Start of RECORDS TO USE

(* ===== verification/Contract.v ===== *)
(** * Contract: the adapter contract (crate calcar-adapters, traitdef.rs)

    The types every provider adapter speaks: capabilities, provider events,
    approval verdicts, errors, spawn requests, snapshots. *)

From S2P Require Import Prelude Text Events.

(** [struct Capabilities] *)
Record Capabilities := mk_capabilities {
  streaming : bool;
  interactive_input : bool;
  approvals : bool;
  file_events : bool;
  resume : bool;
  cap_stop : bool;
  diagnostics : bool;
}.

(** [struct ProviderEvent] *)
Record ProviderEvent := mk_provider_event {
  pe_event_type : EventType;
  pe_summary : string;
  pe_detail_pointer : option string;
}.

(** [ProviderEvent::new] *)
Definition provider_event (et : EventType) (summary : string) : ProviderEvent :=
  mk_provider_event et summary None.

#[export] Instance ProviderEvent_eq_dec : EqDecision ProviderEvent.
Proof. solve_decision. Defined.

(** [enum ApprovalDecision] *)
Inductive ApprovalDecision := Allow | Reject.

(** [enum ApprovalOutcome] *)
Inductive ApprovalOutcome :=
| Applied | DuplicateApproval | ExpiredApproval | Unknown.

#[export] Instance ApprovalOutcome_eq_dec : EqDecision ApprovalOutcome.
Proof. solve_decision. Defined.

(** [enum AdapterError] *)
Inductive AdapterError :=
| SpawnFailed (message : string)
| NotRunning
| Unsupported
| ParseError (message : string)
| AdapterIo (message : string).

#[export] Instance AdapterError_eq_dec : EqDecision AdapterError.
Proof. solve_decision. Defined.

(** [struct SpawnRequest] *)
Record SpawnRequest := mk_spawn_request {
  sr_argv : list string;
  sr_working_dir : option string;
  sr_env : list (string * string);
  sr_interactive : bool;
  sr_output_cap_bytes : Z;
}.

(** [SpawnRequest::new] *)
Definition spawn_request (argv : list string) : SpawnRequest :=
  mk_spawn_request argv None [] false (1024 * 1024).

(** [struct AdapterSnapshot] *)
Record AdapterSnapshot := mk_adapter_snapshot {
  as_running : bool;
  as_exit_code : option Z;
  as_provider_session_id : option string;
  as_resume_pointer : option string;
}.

End of RECORDS TO USE
Start of RECORDS TO USE

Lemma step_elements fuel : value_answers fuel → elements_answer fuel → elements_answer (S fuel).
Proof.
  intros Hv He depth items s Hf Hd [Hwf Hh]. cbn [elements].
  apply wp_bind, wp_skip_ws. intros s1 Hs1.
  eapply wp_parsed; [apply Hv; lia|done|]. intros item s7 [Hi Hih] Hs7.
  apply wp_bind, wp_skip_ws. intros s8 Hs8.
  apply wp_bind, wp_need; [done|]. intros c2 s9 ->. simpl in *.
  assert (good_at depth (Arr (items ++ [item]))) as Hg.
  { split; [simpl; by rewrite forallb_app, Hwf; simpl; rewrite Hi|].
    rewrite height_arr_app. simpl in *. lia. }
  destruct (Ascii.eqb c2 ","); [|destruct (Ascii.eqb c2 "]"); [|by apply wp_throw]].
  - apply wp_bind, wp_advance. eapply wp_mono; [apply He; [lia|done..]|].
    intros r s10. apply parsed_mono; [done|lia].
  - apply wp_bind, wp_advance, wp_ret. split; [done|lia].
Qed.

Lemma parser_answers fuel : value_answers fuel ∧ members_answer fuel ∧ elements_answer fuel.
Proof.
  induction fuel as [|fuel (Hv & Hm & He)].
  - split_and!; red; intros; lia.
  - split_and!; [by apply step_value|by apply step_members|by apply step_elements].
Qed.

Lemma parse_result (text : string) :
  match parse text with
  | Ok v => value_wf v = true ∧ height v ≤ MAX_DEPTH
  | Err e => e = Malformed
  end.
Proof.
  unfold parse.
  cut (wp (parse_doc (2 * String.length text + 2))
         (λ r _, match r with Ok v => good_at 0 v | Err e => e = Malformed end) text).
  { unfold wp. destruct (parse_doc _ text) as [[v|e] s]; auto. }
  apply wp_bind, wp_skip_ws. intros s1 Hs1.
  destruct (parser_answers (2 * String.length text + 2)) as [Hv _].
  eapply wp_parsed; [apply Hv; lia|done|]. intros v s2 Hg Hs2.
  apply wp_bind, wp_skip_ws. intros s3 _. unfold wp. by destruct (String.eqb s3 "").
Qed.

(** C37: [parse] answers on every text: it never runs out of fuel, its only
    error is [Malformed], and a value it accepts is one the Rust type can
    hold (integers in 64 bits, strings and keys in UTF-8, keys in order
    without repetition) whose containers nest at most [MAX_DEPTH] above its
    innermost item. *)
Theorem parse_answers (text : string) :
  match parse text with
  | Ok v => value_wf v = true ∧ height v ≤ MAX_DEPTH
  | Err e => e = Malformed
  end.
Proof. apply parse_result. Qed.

End of RECORDS TO USE

Your answer should be the lines above, from the line containing "approval verdicts, errors, spawn" up to and including the line containing "(** [enum ApprovalDecision] *)", reproduced exactly and with nothing else.

    approval verdicts, errors, spawn requests, snapshots. *)

From S2P Require Import Prelude Text Events.

(** [struct Capabilities] *)
Record Capabilities := mk_capabilities {
  streaming : bool;
  interactive_input : bool;
  approvals : bool;
  file_events : bool;
  resume : bool;
  cap_stop : bool;
  diagnostics : bool;
}.

(** [struct ProviderEvent] *)
Record ProviderEvent := mk_provider_event {
  pe_event_type : EventType;
  pe_summary : string;
  pe_detail_pointer : option string;
}.

(** [ProviderEvent::new] *)
Definition provider_event (et : EventType) (summary : string) : ProviderEvent :=
  mk_provider_event et summary None.

#[export] Instance ProviderEvent_eq_dec : EqDecision ProviderEvent.
Proof. solve_decision. Defined.

(** [enum ApprovalDecision] *)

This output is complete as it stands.